Además, la implementación real es un poco más complicada como se definió al principio, lo que garantiza una mejor seguridad. Rails no emite el mismo token almacenado con cada formulario. Tampoco genera y almacena un token diferente cada vez. Genera y almacena un hash criptográfico en una sesión y emite nuevos tokens criptográficos, que se pueden comparar con el almacenado, cada vez que se representa una página. Ver request_forgery_protection.rb .
Lecciones
Use authenticity_token
para proteger sus métodos no idempotentes (POST, PUT / PATCH y DELETE).
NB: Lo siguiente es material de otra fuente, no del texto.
(** [C2] A media through any number of relays.  The origin of a media sends it
    to a relay, which sends it to another one, and so on; each of them receives
    the bytes of the previous one in any pieces, and is polled at any time.  A
    receiver in order that has received what the last one wrote has been given
    exactly the objects before the position of the last sender: all of them,
    each once, in order, with their bytes; and it knows that the media is
    complete if the last sender has ended its stream. *)
Theorem relay_chain_end_to_end
    `{SL : SplayLaws quicrq_cached_fragment_t quicrq_fragment_cache_node_compare}
    {So : Splay okey quicrq_fragment_publisher_object_node_compare}
    `{SR : SplayLaws (Z * Z) quicrq_object_node_compare}
    {Al : Allocator} `{FL : FramesLaws} {PS : PicoStream} {PI : PicoStreamIds}
    {A : Type} (fn : A -> object_call -> A * Z) (a : A) (now : Z)
    (default_source_fn : option (quicrq_ctx_t -> list Z -> quicrq_ctx_t * Z))
    (consumer_media_init_fn : option (list Z ->
       option (option (quicrq_object_stream_consumer_ctx (App := A * list object_call))) * Z))
    (manage_relay_subscribe_fn : option (quicrq_ctx_t -> list Z -> quicrq_ctx_t))
    (md : media) (w : sender_world) (receiver : stream_world (So := So)) (chunks : list (list Z)) :
  (forall n, malloc_ok n = true) ->
  (forall n is_fin active, picoquic_provide_stream_data_buffer n is_fin active = true) ->
  (forall a c, (fn a c).2 = 0) ->
  sendable md -> carries_media md w ->
  ready_to_receive a receiver -> Forall (Forall is_byte) chunks ->
  concat chunks = sent_bytes (sw_calls w) ->
  exists w' x, receive_data (Co := bridge_consumer fn now) default_source_fn consumer_media_init_fn
      manage_relay_subscribe_fn receiver chunks = Some (w', 0) /\
    w_media w' = consuming (Some x) /\
    given_before md (st_next_group_id (sw_stream w)) (st_next_object_id (sw_stream w)) x /\
    (sent_fin (sw_calls w) = true -> st_is_receive_complete (w_stream w') = true).
Proof.
  intros Hal Hpr Hfn Hsd Hc Hready Hb Hchunks.
  destruct (carries_sending md w Hal Hpr Hsd Hc) as (fs & sent & final & Hw).
  by apply (application_receives fn a now default_source_fn consumer_media_init_fn
    manage_relay_subscribe_fn md fs sent final w receiver chunks).
Qed.

(** ** Witnesses *)
Module RelayDemo.
Definition server : stream_world (CS := option quicrq_fragment_cache_t) := {|
  w_qr := EndToEndDemo.qr; w_cnx := EndToEndDemo.cnx;
  w_stream := st_set_receive (stream_zero 4) quicrq_receive_fragment;
  w_media := consuming (Some quicrq_fragment_cache_create_ctx); w_source := None; w_notified := None |}.
Definition world : relay_world := {| rl_server := server; rl_client := sender_start 8 congestion_zero |}.
(** The pieces of [EndToEndDemo]; the client has smaller buffers. *)
Definition events : list relay_event :=
  [ToClient 100 0; FromServer [0];
   FromServer [11; 5; 0; 0; 0; 8; 128; 0; 3; 0; 0; 7; 0; 12; 5; 0; 0; 3; 8; 128; 5; 8; 9; 10; 11; 12; 0; 15];
   ToClient 100 1; ToClient 17 2; ToClient 17 3;
   FromServer [5; 0; 1; 0; 8; 128; 8; 0; 1; 7; 8; 9; 10; 11; 12; 0; 3]; ToClient 100 4; ToClient 100 5;
   FromServer [3; 0; 2]; ToClient 100 6; ToClient 100 7].
Abbreviation relay := (relay_run (Al := CacheDemo.malloc_always) (PS := SenderDemo.stream_ready)
  (PI := ReceiverDemo.next_ids) quicrq_congestion_control_none 0 7 None None None world events).
(** What the client is sent, byte by byte. *)
Definition chunks : list (list Z) := map (fun b => [b])
  [0; 11; 5; 0; 0; 0; 8; 128; 0; 3; 0; 0; 7; 0; 12; 5; 0; 0; 3; 8; 128; 5; 8; 9; 10; 11; 12;
   0; 15; 5; 0; 1; 0; 8; 128; 8; 0; 1; 7; 8; 9; 10; 11; 12; 0; 3; 3; 0; 2].
Abbreviation receive := (receive_data (Al := CacheDemo.malloc_always) (PI := ReceiverDemo.next_ids)
  (Co := bridge_consumer (Al := CacheDemo.malloc_always) ConsumerDemo.app 7) None None None
  EndToEndDemo.receiver chunks).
También asegúrese de no permitir ninguna solicitud GET que pueda modificar recursos en el servidor.
EDITAR: Verifique el comentario de @erturne con respecto a las solicitudes GET que están siendo idempotent. Lo explica de una manera mejor que la que he hecho aquí.
Métodos donde se requiere authenticity_token
authenticity_token
es obligatorio en el caso de métodos idempotentes como publicar, poner y eliminar, ya que los métodos idempotentes afectan a los datos.
Por qué se requiere
Se requiere para prevenir de las malas acciones. authenticity_token se almacena en una sesión, siempre que se crea un formulario en las páginas web para crear o actualizar los recursos, un token de autenticidad se almacena en un campo oculto y se envía con el formulario en el servidor. Antes de ejecutar la acción, el usuario autenticó el token autenticado se verifica en forma cruzada con el token
authenticity_token
almacenado en la sesión. Siauthenticity_token
es el mismo, entonces el proceso continúa, de lo contrario no realiza acciones.